Activity
Below is a block of records; repeat all of them exactly.

[Records shown — start]

Definition neon_fmla (vd vn vm is_double : Z) : emitter unit :=
  let xvd := neon_to_xmm vd in
  let xvn := neon_to_xmm vn in
  let xvm := neon_to_xmm vm in
  emit_byte 0x48 ;; emit_byte 0x83 ;; emit_byte 0xEC ;; emit_byte 0x10 ;;
  emit_byte 0x0f ;; emit_byte 0x29 ;;
  modrm 0 (xvd &&& 7) 4 ;;
  sib 0 4 4 ;; emit_byte 0x00 ;; emit_byte 0x00 ;; emit_byte 0x00 ;; emit_byte 0x00 ;;
  (if c_true is_double then emit_byte 0x66 ;; emit_byte 0x0f ;; emit_byte 0x28
   else emit_byte 0x0f ;; emit_byte 0x28) ;;
  modrm 3 (xvd &&& 7) (xvn &&& 7) ;;
  (if c_true is_double then emit_byte 0x66 ;; emit_byte 0x0f ;; emit_byte 0x59
   else emit_byte 0x0f ;; emit_byte 0x59) ;;
  modrm 3 (xvd &&& 7) (xvm &&& 7) ;;
  (if c_true is_double then emit_byte 0x66 ;; emit_byte 0x0f ;; emit_byte 0x58
   else emit_byte 0x0f ;; emit_byte 0x58) ;;
  modrm 0 (xvd &&& 7) 4 ;;
  sib 0 4 4 ;; emit_byte 0x00 ;; emit_byte 0x00 ;; emit_byte 0x00 ;; emit_byte 0x00 ;;
  emit_byte 0x48 ;; emit_byte 0x83 ;; emit_byte 0xC4 ;; emit_byte 0x10.

Definition neon_fabs (vd vn : Z) : emitter unit :=
  let xvd := neon_to_xmm vd in
  let xvn := neon_to_xmm vn in
  emit_byte 0x66 ;; emit_byte 0x0f ;; emit_byte 0x38 ;; emit_byte 0x40 ;;
  modrm 3 (xvd &&& 7) (xvn &&& 7).

Definition neon_fneg (vd vn : Z) : emitter unit :=
  let xvd := neon_to_xmm vd in
  let xvn := neon_to_xmm vn in
  emit_byte 0x0f ;; emit_byte 0x57 ;;
  modrm 3 (xvd &&& 7) (xvn &&& 7).

Definition neon_ldr (vt base offset size : Z) : emitter unit :=
  let xvt := neon_to_xmm vt in
  let xbase := neon_to_xmm base in
  (if 3 <=? size then
     emit_byte 0xf3 ;;
     emit_byte 0x0f ;; emit_byte 0x6f
   else if 2 <=? size then emit_byte 0x66 ;; emit_byte 0x0f ;; emit_byte 0x6f
   else emit_byte 0xf3 ;; emit_byte 0x0f ;; emit_byte 0x6f) ;;
  if base =? 31 then
    modrm 0 (xvt &&& 7) 4 ;;
    sib 0 4 5 ;;
    emit_imm32 offset
  else
    modrm 0 (xvt &&& 7) (xbase &&& 7) ;;
    if negb (offset =? 0) then
      emit_byte (0x80 ||| ((xvt &&& 7) <<< 3) ||| (xbase &&& 7)) ;;
      emit_imm8 (s8 offset)
    else mret tt.

Definition neon_str (vt base offset size : Z) : emitter unit :=
  let xvt := neon_to_xmm vt in
  let xbase := neon_to_xmm base in
  (if 3 <=? size then
     emit_byte 0xf3 ;;
     emit_byte 0x0f ;; emit_byte 0x7f
   else if 2 <=? size then emit_byte 0x66 ;; emit_byte 0x0f ;; emit_byte 0x7f
   else emit_byte 0xf3 ;; emit_byte 0x0f ;; emit_byte 0x7f) ;;
  if base =? 31 then
    modrm 0 (xvt &&& 7) 4 ;;
    sib 0 4 5 ;;
    emit_imm32 offset
  else
    modrm 0 (xvt &&& 7) (xbase &&& 7) ;;
    if negb (offset =? 0) then
      emit_byte (0x80 ||| ((xvt &&& 7) <<< 3) ||| (xbase &&& 7)) ;;
      emit_imm8 (s8 offset)
    else mret tt.

Definition neon_aese (vd vn : Z) : emitter unit :=
  let xvd := neon_to_xmm vd in
  let xvn := neon_to_xmm vn in
  emit_byte 0x66 ;; emit_byte 0x0f ;; emit_byte 0x38 ;; emit_byte 0xdb ;;
  modrm 3 (xvd &&& 7) (xvn &&& 7).

Definition neon_aesd (vd vn : Z) : emitter unit :=
  let xvd := neon_to_xmm vd in
  let xvn := neon_to_xmm vn in
  emit_byte 0x66 ;; emit_byte 0x0f ;; emit_byte 0x38 ;; emit_byte 0xde ;;
  modrm 3 (xvd &&& 7) (xvn &&& 7).

Definition neon_crc32 (rd rn rm is_crc32c size : Z) : emitter unit :=
  emit_byte 0xf2 ;;
  (if c_true is_crc32c then emit_byte 0x0f ;; emit_byte 0x38 ;; emit_byte 0xf1
   else emit_byte 0x0f ;; emit_byte 0x38 ;; emit_byte 0xf0) ;;
  modrm 3 (rd &&& 7) (rm &&& 7).

Definition neon_div (vd vn vm is_double : Z) : emitter unit :=
  let xvd := neon_to_xmm vd in
  let xvm := neon_to_xmm vm in
  if c_true is_double then
    emit_byte 0x66 ;; emit_byte 0x0f ;; emit_byte 0x5e ;;
    modrm 3 (xvd &&& 7) (xvm &&& 7)
  else
    emit_byte 0x0f ;; emit_byte 0x5e ;;
    modrm 3 (xvd &&& 7) (xvm &&& 7).

Definition neon_ins (vd vn index : Z) : emitter unit :=
  let xvd := neon_to_xmm vd in
  let xvn := neon_to_xmm vn in
  emit_byte 0x66 ;; emit_byte 0x0f ;; emit_byte 0x3a ;; emit_byte 0x22 ;;
  modrm 3 (xvd &&& 7) (xvn &&& 7) ;;
  emit_byte (index &&& 0xf).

[Records shown — finish]

Solution for this task
Definition neon_fmla (vd vn vm is_double : Z) : emitter unit :=
  let xvd := neon_to_xmm vd in
  let xvn := neon_to_xmm vn in
  let xvm := neon_to_xmm vm in
  emit_byte 0x48 ;; emit_byte 0x83 ;; emit_byte 0xEC ;; emit_byte 0x10 ;;
  emit_byte 0x0f ;; emit_byte 0x29 ;;
  modrm 0 (xvd &&& 7) 4 ;;
  sib 0 4 4 ;; emit_byte 0x00 ;; emit_byte 0x00 ;; emit_byte 0x00 ;; emit_byte 0x00 ;;
  (if c_true is_double then emit_byte 0x66 ;; emit_byte 0x0f ;; emit_byte 0x28
   else emit_byte 0x0f ;; emit_byte 0x28) ;;
  modrm 3 (xvd &&& 7) (xvn &&& 7) ;;
  (if c_true is_double then emit_byte 0x66 ;; emit_byte 0x0f ;; emit_byte 0x59
   else emit_byte 0x0f ;; emit_byte 0x59) ;;
  modrm 3 (xvd &&& 7) (xvm &&& 7) ;;
  (if c_true is_double then emit_byte 0x66 ;; emit_byte 0x0f ;; emit_byte 0x58
   else emit_byte 0x0f ;; emit_byte 0x58) ;;
  modrm 0 (xvd &&& 7) 4 ;;
  sib 0 4 4 ;; emit_byte 0x00 ;; emit_byte 0x00 ;; emit_byte 0x00 ;; emit_byte 0x00 ;;
  emit_byte 0x48 ;; emit_byte 0x83 ;; emit_byte 0xC4 ;; emit_byte 0x10.

Definition neon_fabs (vd vn : Z) : emitter unit :=
  let xvd := neon_to_xmm vd in
  let xvn := neon_to_xmm vn in
  emit_byte 0x66 ;; emit_byte 0x0f ;; emit_byte 0x38 ;; emit_byte 0x40 ;;
  modrm 3 (xvd &&& 7) (xvn &&& 7).

Definition neon_fneg (vd vn : Z) : emitter unit :=
  let xvd := neon_to_xmm vd in
  let xvn := neon_to_xmm vn in
  emit_byte 0x0f ;; emit_byte 0x57 ;;
  modrm 3 (xvd &&& 7) (xvn &&& 7).

Definition neon_ldr (vt base offset size : Z) : emitter unit :=
  let xvt := neon_to_xmm vt in
  let xbase := neon_to_xmm base in
  (if 3 <=? size then
     emit_byte 0xf3 ;;
     emit_byte 0x0f ;; emit_byte 0x6f
   else if 2 <=? size then emit_byte 0x66 ;; emit_byte 0x0f ;; emit_byte 0x6f
   else emit_byte 0xf3 ;; emit_byte 0x0f ;; emit_byte 0x6f) ;;
  if base =? 31 then
    modrm 0 (xvt &&& 7) 4 ;;
    sib 0 4 5 ;;
    emit_imm32 offset
  else
    modrm 0 (xvt &&& 7) (xbase &&& 7) ;;
    if negb (offset =? 0) then
      emit_byte (0x80 ||| ((xvt &&& 7) <<< 3) ||| (xbase &&& 7)) ;;
      emit_imm8 (s8 offset)
    else mret tt.

Definition neon_str (vt base offset size : Z) : emitter unit :=
  let xvt := neon_to_xmm vt in
  let xbase := neon_to_xmm base in
  (if 3 <=? size then
     emit_byte 0xf3 ;;
     emit_byte 0x0f ;; emit_byte 0x7f
   else if 2 <=? size then emit_byte 0x66 ;; emit_byte 0x0f ;; emit_byte 0x7f
   else emit_byte 0xf3 ;; emit_byte 0x0f ;; emit_byte 0x7f) ;;
  if base =? 31 then
    modrm 0 (xvt &&& 7) 4 ;;
    sib 0 4 5 ;;
    emit_imm32 offset
  else
    modrm 0 (xvt &&& 7) (xbase &&& 7) ;;
    if negb (offset =? 0) then
      emit_byte (0x80 ||| ((xvt &&& 7) <<< 3) ||| (xbase &&& 7)) ;;
      emit_imm8 (s8 offset)
    else mret tt.

Definition neon_aese (vd vn : Z) : emitter unit :=
  let xvd := neon_to_xmm vd in
  let xvn := neon_to_xmm vn in
  emit_byte 0x66 ;; emit_byte 0x0f ;; emit_byte 0x38 ;; emit_byte 0xdb ;;
  modrm 3 (xvd &&& 7) (xvn &&& 7).

Definition neon_aesd (vd vn : Z) : emitter unit :=
  let xvd := neon_to_xmm vd in
  let xvn := neon_to_xmm vn in
  emit_byte 0x66 ;; emit_byte 0x0f ;; emit_byte 0x38 ;; emit_byte 0xde ;;
  modrm 3 (xvd &&& 7) (xvn &&& 7).

Definition neon_crc32 (rd rn rm is_crc32c size : Z) : emitter unit :=
  emit_byte 0xf2 ;;
  (if c_true is_crc32c then emit_byte 0x0f ;; emit_byte 0x38 ;; emit_byte 0xf1
   else emit_byte 0x0f ;; emit_byte 0x38 ;; emit_byte 0xf0) ;;
  modrm 3 (rd &&& 7) (rm &&& 7).

Definition neon_div (vd vn vm is_double : Z) : emitter unit :=
  let xvd := neon_to_xmm vd in
  let xvm := neon_to_xmm vm in
  if c_true is_double then
    emit_byte 0x66 ;; emit_byte 0x0f ;; emit_byte 0x5e ;;
    modrm 3 (xvd &&& 7) (xvm &&& 7)
  else
    emit_byte 0x0f ;; emit_byte 0x5e ;;
    modrm 3 (xvd &&& 7) (xvm &&& 7).

Definition neon_ins (vd vn index : Z) : emitter unit :=
  let xvd := neon_to_xmm vd in
  let xvn := neon_to_xmm vn in
  emit_byte 0x66 ;; emit_byte 0x0f ;; emit_byte 0x3a ;; emit_byte 0x22 ;;
  modrm 3 (xvd &&& 7) (xvn &&& 7) ;;
  emit_byte (index &&& 0xf).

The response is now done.